## Problem description
In the listing below, find the line containing "assert (sum p" and the line containing "Forall2 P l k -> Forall Q k". Repeat exactly those two lines and every line between them, nothing more.

>>>>>

(** A total is at least each of its terms. *)
Lemma total_ge l x : Forall price_ok l -> x ∈ l -> x <= total_of l.
Proof.
  intros Hl Hx. unfold total_of. destruct (unpriced l) eqn:E.
  - rewrite Forall_forall in Hl. apply (Hl x). by apply list_elem_of_In.
  - clear E. induction Hl as [|y l Hy Hl IH]; [by apply elem_of_nil in Hx|]. cbn. pose proof (add_nonneg l Hl).
    apply elem_of_cons in Hx as [->|Hx]; [lia|]. specialize (IH Hx). destruct Hy. lia.
Qed.

(** Lower terms give a lower total. *)
Lemma total_mono l k : Forall2 Z.le l k -> Forall price_ok l -> Forall price_ok k -> safe_total l -> total_of l <= total_of k.
Proof.
  intros H Hl Hk Hs. unfold total_of at 2. destruct (unpriced k) eqn:Ek; [by apply total_ok|].
  assert (unpriced l = false) as El.
  { clear Hs. induction H as [|x y l k Hxy H IH]; [done|]. inversion Hl; subst. inversion Hk as [|?? Hy]; subst. rewrite unpriced_cons in Ek |- *.
    apply orb_false_iff in Ek as [Ey Ek]. rewrite IH by done. apply Z.eqb_neq in Ey. unfold price_ok in *. destruct (Z.eqb_spec UNPRICED x); [lia|done]. }
  unfold total_of. rewrite El. clear -H. induction H; cbn; lia.
Qed.

(** The sums the code computes, in any order. *)
Lemma sum_ok a b : price_ok a -> price_ok b -> price_ok (sum a b).
Proof.
  unfold price_ok, sum, checked_add, UNPRICED. intros. destruct (Z.leb_spec (a + b) u64_max); [lia|].
  destruct ((a =? u64_max) || (b =? u64_max)); unfold u64_max in *; lia.
Qed.

Lemma sum_unpriced a b : price_ok a -> price_ok b -> a = UNPRICED \/ b = UNPRICED -> sum a b = UNPRICED.
Proof.
  unfold price_ok, sum, checked_add, UNPRICED. intros Ha Hb H. destruct (Z.leb_spec (a + b) u64_max); [lia|].
  destruct H as [-> | ->]; by rewrite Z.eqb_refl, ?orb_true_r.
Qed.

Lemma sums_unpriced l : forall p, price_ok p -> Forall price_ok l -> unpriced (p :: l) = true -> fold_left sum l p = UNPRICED.
Proof.
  induction l as [|x l IH]; intros p Hp Hl H.
  - apply orb_prop in H as [H|H]; [symmetry; by apply Z.eqb_eq|done].
  - inversion Hl as [|?? Hx Hl']; subst. cbn [fold_left]. apply IH; [by apply sum_ok|done|]. rewrite !unpriced_cons in *.
    destruct (Z.eqb_spec UNPRICED p) as [<-|]; [by rewrite sum_unpriced by auto|]. destruct (Z.eqb_spec UNPRICED x) as [<-|]; [by rewrite sum_unpriced by auto|].
    cbn [orb] in H. by rewrite H, orb_true_r.
Qed.

Lemma sums_total l : forall p, price_ok p -> Forall price_ok l -> safe_total (p :: l) -> fold_left sum l p = total_of (p :: l).
Proof.
  intros p Hp Hl Hs. unfold total_of. destruct (unpriced (p :: l)) eqn:E; [by apply sums_unpriced|].
  destruct Hs as [Hs|Hs]; [by rewrite E in Hs|]. clear E. revert p Hp Hs. induction Hl as [|x l Hx Hl IH]; intros p Hp Hs; cbn [fold_left foldr] in *; [lia|].
  pose proof (add_nonneg l Hl). unfold price_ok in *.
  assert (sum p x = p + x) as -> by (unfold sum, checked_add; rewrite (proj2 (Z.leb_le _ _)); [done|unfold UNPRICED in *; lia]).
  rewrite IH by lia. lia.
Qed.

(** ** Spellings *)

Lemma Forall2_and_r {A B} (P R : A -> B -> Prop) (Q : B -> Prop) l k :
  Forall2 P l k -> Forall Q k -> (forall x y, P x y -> Q y -> R x y) -> Forall2 R l k.
Proof. intros H Hq Hr. induction H; inversion Hq; subst; constructor; auto. Qed.

Lemma Forall2_and_l {A B} (P R : A -> B -> Prop) (Q : A -> Prop) l k :
  Forall2 P l k -> Forall Q l -> (forall x y, P x y -> Q x -> R x y) -> Forall2 R l k.
Proof. intros H Hq Hr. induction H; inversion Hq; subst; constructor; auto. Qed.

Section Child.
Context (ids : list Z) (outside : Z -> option Z).

(** The cost of a child, from the costs [v] of the ids. *)
Definition child_cost (v : Z -> Z -> Prop) (c x : Z) : Prop := (c ∉ ids /\ outside c = Some x) \/ (c ∈ ids /\ v c x).

Lemma child_mono (v w : Z -> Z -> Prop) c x : (forall c x, v c x -> w c x) -> child_cost v c x -> child_cost w c x.
Proof. unfold child_cost. naive_solver. Qed.

Lemma children_mono (v w : Z -> Z -> Prop) cs xs : (forall c x, v c x -> w c x) -> Forall2 (child_cost v) cs xs -> Forall2 (child_cost w) cs xs.
Proof. intros H. apply Forall2_impl. intros. by eapply child_mono. Qed.

(** Children that each have some height have a common one. *)
Lemma common_height (P : nat -> Z -> Z -> Prop) cs ys : (forall n n' c y, (n <= n')%nat -> P n c y -> P n' c y) ->
  Forall2 (child_cost (fun c y => exists n, P n c y)) cs ys -> exists n, Forall2 (child_cost (P n)) cs ys.
Proof.
  intros Hmono H. induction H as [|c y cs ys Hy H [n IH]]; [by exists 0%nat|]. destruct Hy as [Hy|[Hin [n' Hy]]].
  - exists n. constructor; [by left|done].
  - exists (n `max` n')%nat. constructor; [right; split; [done|]; eapply Hmono; [|exact Hy]; lia|].
    revert IH. apply children_mono. intros. eapply Hmono; [|done]. lia.
Qed.
End Child.

Definition total (m : Member) (cs : list Z) : Z := total_of (m_price m :: cs).

Section Spell.
Context (ids : list Z) (outside : Z -> option Z) (members : Z -> list Member).
Notation child_cost := (child_cost ids outside).

(** [spells n path id c]: a spelling of [id] of height [n] at most, that
    spells no id of [path], costs [c]. *)
Fixpoint spells (n : nat) (path : list Z) (id c : Z) : Prop :=
  match n with
  | O => False
  | S n => id ∉ path /\ exists m cs, m ∈ members id /\ Forall2 (child_cost (spells n (id :: path))) (m_children m) cs /\ c = total m cs
  end.

Definition spelled (id c : Z) : Prop := exists n, spells n [] id c.
Definition least (id c : Z) : Prop := spelled id c /\ forall c', spelled id c' -> c <= c'.

Lemma spells_weaken n : forall n' path path' id c, (n <= n')%nat -> path' ⊆ path -> spells n path id c -> spells n' path' id c.
Proof.
  induction n as [|n IH]; intros n' path path' id c Hn Hp H; [done|]. destruct n' as [|n']; [lia|]. cbn [spells] in *.
  destruct H as (Hid & m & cs & Hm & Hcs & ->). split; [set_solver|]. exists m, cs. split; [done|]. split; [|done].
  revert Hcs. apply children_mono. intros. apply (IH n' (id :: path)); [lia|set_solver|done].
Qed.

<<<<<

## Response to the exercise
  assert (sum p x = p + x) as -> by (unfold sum, checked_add; rewrite (proj2 (Z.leb_le _ _)); [done|unfold UNPRICED in *; lia]).
  rewrite IH by lia. lia.
Qed.

(** ** Spellings *)

Lemma Forall2_and_r {A B} (P R : A -> B -> Prop) (Q : B -> Prop) l k :
  Forall2 P l k -> Forall Q k -> (forall x y, P x y -> Q y -> R x y) -> Forall2 R l k.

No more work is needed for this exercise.